**Collected data**:
----

Definition entry_has (entries : list Row) (o : operation) (p : phase) : bool :=
  existsb (λ e, bool_decide (r_operation e = o) && bool_decide (r_phase e = p)) entries.

Definition reconcile_journal (client : bool) (tenant : string) (outcome : PaymentOutcome) (event_sha256 : string) :
    prog (string + string * string) :=
  entries ⇐ operations tenant (po_merchant_reference outcome) ;
  match find (λ e, bool_decide (r_operation e = Create_order ∧ r_phase e = Succeeded ∧ r_provider_ref e = Some (po_order_id outcome))) entries with
  | None => Ret (inl "unknown_order")
  | Some created =>
      seller ⇐ session_seller tenant (r_checkout_session_id created) ;
      let op := reconcile_record created tenant (default EmptyString seller) in
      let source := [("source", VStr "webhook"); ("event_sha256", VStr event_sha256); ("status", VStr (po_status outcome))] in
      let ref := Some (po_order_id outcome) in
      if among (po_status outcome) CAPTURED then
        if entry_has entries Capture Succeeded then Ret (inr ("unchanged", "captured"))
        else
          new ⇐ record_once (op Capture) Succeeded ref source ;
          Ret (inr (if new then "capture_recorded" else "unchanged", "captured"))
      else if among (po_status outcome) AUTHORIZED then
        if entry_has entries Capture Succeeded then Ret (inr ("unchanged", "captured"))
        else if entry_has entries Capture Requested then Ret (inl "capture_already_requested")
        else if match po_amount_minor_units outcome with
                | Some a => negb (bool_decide (r_amount_minor_units created = Some a)) | None => false end
        then _ ⇐ blocked (op Capture) "authorized_amount_mismatch" ; Ret (inl "authorized_amount_mismatch")
        else match r_amount_minor_units created with
        | Some amount =>
            if negb client then _ ⇐ blocked (op Capture) "plural_credentials_missing" ; Ret (inl "plural_credentials_missing")
            else
              ' (ph, _) ⇇ _call (op Capture) "PUT" ("/pay/v1/orders/" +:+ po_order_id outcome +:+ "/capture")
                            [("merchant_capture_reference", VStr (r_idempotency_key created));
                             ("capture_amount", money amount (py_str (opt_val (r_currency created))))]
                            ref (Some captured_status) None ;
              if bool_decide (ph = Some Succeeded) then Ret (inr ("capture_succeeded", "captured"))
              else Ret (inl ("capture_" +:+ call_name ph))
        | None => _ ⇐ blocked (op Capture) "plural_credentials_missing" ; Ret (inl "plural_credentials_missing")
        end
      else if among (po_status outcome) FAILED then
        if entry_has entries Create_payment Failed then Ret (inr ("unchanged", "failed"))
        else
          new ⇐ record_once (op Create_payment) Failed ref source ;
          Ret (inr (if new then "failure_recorded" else "unchanged", "failed"))
      else Ret (inl "pending")
  end.
End executor.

----

**GOAL OF THE EXERCISE**:
Every line from the one containing "None => _ ⇐ blocked" through the last line of the entries should be output exactly; nothing else belongs in the reply.

**OUTPUT BELOW**:
        | None => _ ⇐ blocked (op Capture) "plural_credentials_missing" ; Ret (inl "plural_credentials_missing")
        end
      else if among (po_status outcome) FAILED then
        if entry_has entries Create_payment Failed then Ret (inr ("unchanged", "failed"))
        else
          new ⇐ record_once (op Create_payment) Failed ref source ;
          Ret (inr (if new then "failure_recorded" else "unchanged", "failed"))
      else Ret (inl "pending")
  end.
End executor.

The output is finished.